TASK INPUT: Begin

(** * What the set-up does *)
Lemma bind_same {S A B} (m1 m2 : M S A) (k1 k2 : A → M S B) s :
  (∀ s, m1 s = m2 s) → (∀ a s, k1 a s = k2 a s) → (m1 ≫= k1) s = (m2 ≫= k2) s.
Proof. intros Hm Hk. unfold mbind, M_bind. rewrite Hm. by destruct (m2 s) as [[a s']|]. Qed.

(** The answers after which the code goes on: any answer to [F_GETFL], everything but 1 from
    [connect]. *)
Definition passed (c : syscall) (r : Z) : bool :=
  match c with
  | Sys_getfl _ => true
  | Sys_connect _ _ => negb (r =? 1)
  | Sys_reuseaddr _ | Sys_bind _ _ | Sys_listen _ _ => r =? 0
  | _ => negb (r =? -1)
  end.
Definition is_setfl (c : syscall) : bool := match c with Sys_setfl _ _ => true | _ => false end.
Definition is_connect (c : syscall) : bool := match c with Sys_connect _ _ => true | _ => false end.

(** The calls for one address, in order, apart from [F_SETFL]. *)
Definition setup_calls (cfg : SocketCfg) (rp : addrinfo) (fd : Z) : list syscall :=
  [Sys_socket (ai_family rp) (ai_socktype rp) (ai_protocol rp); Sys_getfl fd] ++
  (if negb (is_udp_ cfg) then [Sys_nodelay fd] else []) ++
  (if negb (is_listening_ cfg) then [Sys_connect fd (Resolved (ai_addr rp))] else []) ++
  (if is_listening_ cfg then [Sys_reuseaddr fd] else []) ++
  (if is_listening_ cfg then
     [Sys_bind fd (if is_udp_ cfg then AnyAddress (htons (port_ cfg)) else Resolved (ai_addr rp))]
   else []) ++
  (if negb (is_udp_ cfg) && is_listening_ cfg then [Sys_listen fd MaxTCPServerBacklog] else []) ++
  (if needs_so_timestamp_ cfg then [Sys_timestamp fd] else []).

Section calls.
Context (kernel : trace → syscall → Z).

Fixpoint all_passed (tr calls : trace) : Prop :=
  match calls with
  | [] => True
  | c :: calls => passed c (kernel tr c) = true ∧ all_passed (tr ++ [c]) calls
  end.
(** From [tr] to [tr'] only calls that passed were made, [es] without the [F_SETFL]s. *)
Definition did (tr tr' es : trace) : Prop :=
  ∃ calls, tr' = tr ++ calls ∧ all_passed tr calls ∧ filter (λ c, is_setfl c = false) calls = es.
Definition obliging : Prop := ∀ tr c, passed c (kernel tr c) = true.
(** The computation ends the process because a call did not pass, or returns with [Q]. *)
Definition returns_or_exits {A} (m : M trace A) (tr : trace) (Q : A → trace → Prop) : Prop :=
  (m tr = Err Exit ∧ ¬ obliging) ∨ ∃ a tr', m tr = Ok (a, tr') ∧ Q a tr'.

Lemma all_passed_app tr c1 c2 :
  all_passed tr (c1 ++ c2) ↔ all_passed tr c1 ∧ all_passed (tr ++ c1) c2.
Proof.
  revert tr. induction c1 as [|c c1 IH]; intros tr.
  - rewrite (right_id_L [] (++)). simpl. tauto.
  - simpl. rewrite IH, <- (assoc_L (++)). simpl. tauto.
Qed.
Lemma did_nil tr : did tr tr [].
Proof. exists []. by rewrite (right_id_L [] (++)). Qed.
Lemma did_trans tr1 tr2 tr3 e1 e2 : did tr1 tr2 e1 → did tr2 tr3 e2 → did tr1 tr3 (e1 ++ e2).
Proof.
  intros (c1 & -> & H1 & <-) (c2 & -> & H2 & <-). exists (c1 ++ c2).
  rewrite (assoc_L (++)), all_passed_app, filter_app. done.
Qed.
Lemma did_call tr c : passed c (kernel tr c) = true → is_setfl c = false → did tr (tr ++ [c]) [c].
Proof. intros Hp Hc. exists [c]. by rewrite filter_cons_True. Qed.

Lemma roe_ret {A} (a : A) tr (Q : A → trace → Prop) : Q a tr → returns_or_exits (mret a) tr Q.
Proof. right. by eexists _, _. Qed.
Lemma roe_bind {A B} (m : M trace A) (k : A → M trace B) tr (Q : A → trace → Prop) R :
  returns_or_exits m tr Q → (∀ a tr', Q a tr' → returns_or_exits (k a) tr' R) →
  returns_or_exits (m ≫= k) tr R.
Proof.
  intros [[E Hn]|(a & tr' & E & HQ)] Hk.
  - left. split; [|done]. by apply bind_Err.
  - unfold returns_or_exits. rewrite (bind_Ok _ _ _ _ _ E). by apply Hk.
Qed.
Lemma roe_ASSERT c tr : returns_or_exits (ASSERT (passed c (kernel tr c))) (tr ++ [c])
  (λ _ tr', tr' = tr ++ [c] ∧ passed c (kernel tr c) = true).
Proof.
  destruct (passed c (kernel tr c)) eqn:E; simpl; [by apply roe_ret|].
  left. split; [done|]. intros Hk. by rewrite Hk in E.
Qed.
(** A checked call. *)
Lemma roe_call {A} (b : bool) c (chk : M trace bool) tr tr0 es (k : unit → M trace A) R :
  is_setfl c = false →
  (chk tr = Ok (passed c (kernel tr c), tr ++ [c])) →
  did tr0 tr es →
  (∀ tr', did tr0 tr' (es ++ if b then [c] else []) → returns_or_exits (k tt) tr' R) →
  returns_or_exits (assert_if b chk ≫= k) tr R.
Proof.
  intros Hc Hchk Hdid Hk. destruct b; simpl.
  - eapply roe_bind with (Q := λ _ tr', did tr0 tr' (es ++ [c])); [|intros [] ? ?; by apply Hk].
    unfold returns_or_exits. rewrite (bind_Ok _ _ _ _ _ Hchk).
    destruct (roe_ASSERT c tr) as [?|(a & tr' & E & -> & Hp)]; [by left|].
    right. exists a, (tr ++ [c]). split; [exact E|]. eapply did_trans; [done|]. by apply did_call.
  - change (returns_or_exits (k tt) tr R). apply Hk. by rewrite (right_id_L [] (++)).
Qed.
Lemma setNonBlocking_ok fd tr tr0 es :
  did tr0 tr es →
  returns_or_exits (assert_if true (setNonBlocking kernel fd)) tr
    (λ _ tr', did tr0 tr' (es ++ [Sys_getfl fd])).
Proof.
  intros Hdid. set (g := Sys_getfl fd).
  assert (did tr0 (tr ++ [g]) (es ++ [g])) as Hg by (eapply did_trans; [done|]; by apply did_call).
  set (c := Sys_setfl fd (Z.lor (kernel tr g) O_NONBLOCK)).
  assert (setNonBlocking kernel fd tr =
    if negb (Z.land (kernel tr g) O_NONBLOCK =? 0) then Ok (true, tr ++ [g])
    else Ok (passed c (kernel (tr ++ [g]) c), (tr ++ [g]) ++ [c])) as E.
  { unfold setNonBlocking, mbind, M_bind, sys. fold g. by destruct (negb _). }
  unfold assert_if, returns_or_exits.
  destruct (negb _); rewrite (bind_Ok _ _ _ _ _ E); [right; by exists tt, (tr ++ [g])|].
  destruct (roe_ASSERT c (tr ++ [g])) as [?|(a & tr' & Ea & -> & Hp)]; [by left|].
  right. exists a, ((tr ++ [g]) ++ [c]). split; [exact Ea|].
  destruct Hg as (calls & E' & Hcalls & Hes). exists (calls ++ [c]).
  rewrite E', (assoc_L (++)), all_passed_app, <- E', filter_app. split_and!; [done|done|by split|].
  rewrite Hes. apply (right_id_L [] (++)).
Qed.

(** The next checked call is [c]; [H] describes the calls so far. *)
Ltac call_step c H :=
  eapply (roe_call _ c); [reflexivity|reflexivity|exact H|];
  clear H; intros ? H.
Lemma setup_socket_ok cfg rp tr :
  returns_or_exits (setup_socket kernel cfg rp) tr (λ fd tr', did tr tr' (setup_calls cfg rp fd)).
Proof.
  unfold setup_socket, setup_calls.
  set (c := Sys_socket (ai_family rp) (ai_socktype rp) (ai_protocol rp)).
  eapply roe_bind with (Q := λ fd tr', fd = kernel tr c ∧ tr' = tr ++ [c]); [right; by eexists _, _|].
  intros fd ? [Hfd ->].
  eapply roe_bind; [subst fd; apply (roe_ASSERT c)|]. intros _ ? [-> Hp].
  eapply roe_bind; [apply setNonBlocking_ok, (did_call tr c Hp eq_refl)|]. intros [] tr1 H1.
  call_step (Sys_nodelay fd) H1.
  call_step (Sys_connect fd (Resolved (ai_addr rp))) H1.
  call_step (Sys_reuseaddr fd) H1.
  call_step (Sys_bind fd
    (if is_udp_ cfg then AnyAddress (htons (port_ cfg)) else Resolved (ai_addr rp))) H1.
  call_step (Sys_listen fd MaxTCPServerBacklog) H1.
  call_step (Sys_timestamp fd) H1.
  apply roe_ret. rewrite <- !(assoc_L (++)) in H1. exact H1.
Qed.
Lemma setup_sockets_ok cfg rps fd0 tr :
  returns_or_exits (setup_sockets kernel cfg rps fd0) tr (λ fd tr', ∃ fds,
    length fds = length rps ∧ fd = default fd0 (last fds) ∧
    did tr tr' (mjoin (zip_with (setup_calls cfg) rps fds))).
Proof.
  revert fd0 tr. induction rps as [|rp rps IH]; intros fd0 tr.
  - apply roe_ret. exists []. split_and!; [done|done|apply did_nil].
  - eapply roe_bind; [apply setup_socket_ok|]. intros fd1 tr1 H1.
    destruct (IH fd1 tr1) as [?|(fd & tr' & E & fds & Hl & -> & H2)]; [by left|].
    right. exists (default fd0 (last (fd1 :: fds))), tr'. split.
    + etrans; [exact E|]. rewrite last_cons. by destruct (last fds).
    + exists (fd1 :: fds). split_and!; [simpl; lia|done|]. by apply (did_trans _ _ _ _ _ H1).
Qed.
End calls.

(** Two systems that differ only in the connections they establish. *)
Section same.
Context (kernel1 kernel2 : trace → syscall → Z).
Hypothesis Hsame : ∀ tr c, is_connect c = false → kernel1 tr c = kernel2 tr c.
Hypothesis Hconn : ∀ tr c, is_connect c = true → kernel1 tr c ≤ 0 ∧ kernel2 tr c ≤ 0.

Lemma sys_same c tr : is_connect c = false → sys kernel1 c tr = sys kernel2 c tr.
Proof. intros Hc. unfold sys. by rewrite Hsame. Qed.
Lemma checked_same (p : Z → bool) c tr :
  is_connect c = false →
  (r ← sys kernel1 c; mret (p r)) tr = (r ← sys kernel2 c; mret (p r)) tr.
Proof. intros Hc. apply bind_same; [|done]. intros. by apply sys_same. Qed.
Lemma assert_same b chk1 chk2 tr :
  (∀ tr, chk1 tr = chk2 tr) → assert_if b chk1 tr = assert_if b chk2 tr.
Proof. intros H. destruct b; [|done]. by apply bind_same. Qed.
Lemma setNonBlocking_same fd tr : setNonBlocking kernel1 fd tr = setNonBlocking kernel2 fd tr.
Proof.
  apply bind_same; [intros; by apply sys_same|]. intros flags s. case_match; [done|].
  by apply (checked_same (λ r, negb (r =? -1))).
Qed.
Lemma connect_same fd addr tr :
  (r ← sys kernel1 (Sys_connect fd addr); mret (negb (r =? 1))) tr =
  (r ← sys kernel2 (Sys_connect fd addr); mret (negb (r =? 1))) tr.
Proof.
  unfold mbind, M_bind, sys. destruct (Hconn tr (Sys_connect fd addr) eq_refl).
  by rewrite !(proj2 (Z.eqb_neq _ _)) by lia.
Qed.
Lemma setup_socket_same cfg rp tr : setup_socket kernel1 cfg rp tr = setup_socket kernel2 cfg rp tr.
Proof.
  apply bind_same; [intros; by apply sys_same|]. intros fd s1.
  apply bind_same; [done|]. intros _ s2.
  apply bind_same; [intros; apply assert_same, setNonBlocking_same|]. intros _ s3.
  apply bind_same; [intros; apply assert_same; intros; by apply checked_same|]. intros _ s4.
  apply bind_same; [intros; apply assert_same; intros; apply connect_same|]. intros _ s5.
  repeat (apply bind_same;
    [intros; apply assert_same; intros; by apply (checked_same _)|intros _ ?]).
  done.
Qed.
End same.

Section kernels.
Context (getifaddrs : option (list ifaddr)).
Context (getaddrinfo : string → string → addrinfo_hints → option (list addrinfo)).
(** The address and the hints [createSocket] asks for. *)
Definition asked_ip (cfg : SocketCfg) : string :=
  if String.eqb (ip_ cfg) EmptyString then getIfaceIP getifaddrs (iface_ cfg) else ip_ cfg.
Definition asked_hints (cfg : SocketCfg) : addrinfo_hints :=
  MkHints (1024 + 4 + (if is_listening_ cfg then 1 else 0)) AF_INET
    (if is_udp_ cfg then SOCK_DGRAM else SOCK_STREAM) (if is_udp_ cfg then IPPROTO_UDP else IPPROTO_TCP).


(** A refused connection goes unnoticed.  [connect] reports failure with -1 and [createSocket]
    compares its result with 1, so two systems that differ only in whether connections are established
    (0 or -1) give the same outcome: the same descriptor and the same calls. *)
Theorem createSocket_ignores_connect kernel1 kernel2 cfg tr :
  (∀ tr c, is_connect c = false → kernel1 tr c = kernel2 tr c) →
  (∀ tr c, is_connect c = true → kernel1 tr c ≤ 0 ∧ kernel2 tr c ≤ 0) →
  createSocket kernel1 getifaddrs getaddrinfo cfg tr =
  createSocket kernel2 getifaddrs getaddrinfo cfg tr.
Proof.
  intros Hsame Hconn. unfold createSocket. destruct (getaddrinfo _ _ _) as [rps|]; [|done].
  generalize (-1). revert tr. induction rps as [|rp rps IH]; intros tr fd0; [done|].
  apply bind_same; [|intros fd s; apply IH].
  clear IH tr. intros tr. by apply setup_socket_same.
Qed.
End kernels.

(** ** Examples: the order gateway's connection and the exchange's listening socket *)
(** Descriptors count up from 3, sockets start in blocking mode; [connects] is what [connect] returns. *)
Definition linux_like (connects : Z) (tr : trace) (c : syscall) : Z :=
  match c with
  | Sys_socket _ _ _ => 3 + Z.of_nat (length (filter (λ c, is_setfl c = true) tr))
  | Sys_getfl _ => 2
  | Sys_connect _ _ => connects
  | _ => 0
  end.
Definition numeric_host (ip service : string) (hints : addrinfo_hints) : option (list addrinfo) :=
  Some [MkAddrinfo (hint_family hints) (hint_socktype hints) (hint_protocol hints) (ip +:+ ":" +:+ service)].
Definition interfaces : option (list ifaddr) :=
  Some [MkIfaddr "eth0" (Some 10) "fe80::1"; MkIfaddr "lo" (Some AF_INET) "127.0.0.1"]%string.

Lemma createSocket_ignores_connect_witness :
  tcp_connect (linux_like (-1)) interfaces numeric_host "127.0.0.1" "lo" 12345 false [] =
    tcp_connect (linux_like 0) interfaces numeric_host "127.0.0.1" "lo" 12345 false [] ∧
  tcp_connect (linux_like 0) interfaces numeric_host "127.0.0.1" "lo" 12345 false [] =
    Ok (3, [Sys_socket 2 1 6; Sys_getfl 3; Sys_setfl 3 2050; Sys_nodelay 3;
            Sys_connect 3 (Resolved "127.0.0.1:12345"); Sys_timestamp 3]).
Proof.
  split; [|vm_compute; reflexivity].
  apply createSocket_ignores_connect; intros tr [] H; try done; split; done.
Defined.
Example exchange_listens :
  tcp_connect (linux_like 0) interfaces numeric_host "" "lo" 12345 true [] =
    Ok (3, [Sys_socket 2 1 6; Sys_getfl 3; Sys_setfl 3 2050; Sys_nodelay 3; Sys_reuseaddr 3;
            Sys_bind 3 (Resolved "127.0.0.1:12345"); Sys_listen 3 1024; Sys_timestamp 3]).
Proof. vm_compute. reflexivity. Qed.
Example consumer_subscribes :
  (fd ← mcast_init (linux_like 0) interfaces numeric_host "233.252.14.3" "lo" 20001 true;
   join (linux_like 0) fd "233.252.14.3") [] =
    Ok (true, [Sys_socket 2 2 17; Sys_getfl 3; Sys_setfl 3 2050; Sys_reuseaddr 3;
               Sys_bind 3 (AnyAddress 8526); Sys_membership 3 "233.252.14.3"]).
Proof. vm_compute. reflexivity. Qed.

TASK INPUT: End

- EXERCISE REQUIREMENTS: All that is wanted is the stretch of lines above from the one containing "returns_or_exits (assert_if true" through the one containing "call_step (Sys_bind fd", duplicated exactly.

- OUTPUT FOR THIS TASK:
  returns_or_exits (assert_if true (setNonBlocking kernel fd)) tr
    (λ _ tr', did tr0 tr' (es ++ [Sys_getfl fd])).
Proof.
  intros Hdid. set (g := Sys_getfl fd).
  assert (did tr0 (tr ++ [g]) (es ++ [g])) as Hg by (eapply did_trans; [done|]; by apply did_call).
  set (c := Sys_setfl fd (Z.lor (kernel tr g) O_NONBLOCK)).
  assert (setNonBlocking kernel fd tr =
    if negb (Z.land (kernel tr g) O_NONBLOCK =? 0) then Ok (true, tr ++ [g])
    else Ok (passed c (kernel (tr ++ [g]) c), (tr ++ [g]) ++ [c])) as E.
  { unfold setNonBlocking, mbind, M_bind, sys. fold g. by destruct (negb _). }
  unfold assert_if, returns_or_exits.
  destruct (negb _); rewrite (bind_Ok _ _ _ _ _ E); [right; by exists tt, (tr ++ [g])|].
  destruct (roe_ASSERT c (tr ++ [g])) as [?|(a & tr' & Ea & -> & Hp)]; [by left|].
  right. exists a, ((tr ++ [g]) ++ [c]). split; [exact Ea|].
  destruct Hg as (calls & E' & Hcalls & Hes). exists (calls ++ [c]).
  rewrite E', (assoc_L (++)), all_passed_app, <- E', filter_app. split_and!; [done|done|by split|].
  rewrite Hes. apply (right_id_L [] (++)).
Qed.

(** The next checked call is [c]; [H] describes the calls so far. *)
Ltac call_step c H :=
  eapply (roe_call _ c); [reflexivity|reflexivity|exact H|];
  clear H; intros ? H.
Lemma setup_socket_ok cfg rp tr :
  returns_or_exits (setup_socket kernel cfg rp) tr (λ fd tr', did tr tr' (setup_calls cfg rp fd)).
Proof.
  unfold setup_socket, setup_calls.
  set (c := Sys_socket (ai_family rp) (ai_socktype rp) (ai_protocol rp)).
  eapply roe_bind with (Q := λ fd tr', fd = kernel tr c ∧ tr' = tr ++ [c]); [right; by eexists _, _|].
  intros fd ? [Hfd ->].
  eapply roe_bind; [subst fd; apply (roe_ASSERT c)|]. intros _ ? [-> Hp].
  eapply roe_bind; [apply setNonBlocking_ok, (did_call tr c Hp eq_refl)|]. intros [] tr1 H1.
  call_step (Sys_nodelay fd) H1.
  call_step (Sys_connect fd (Resolved (ai_addr rp))) H1.
  call_step (Sys_reuseaddr fd) H1.
  call_step (Sys_bind fd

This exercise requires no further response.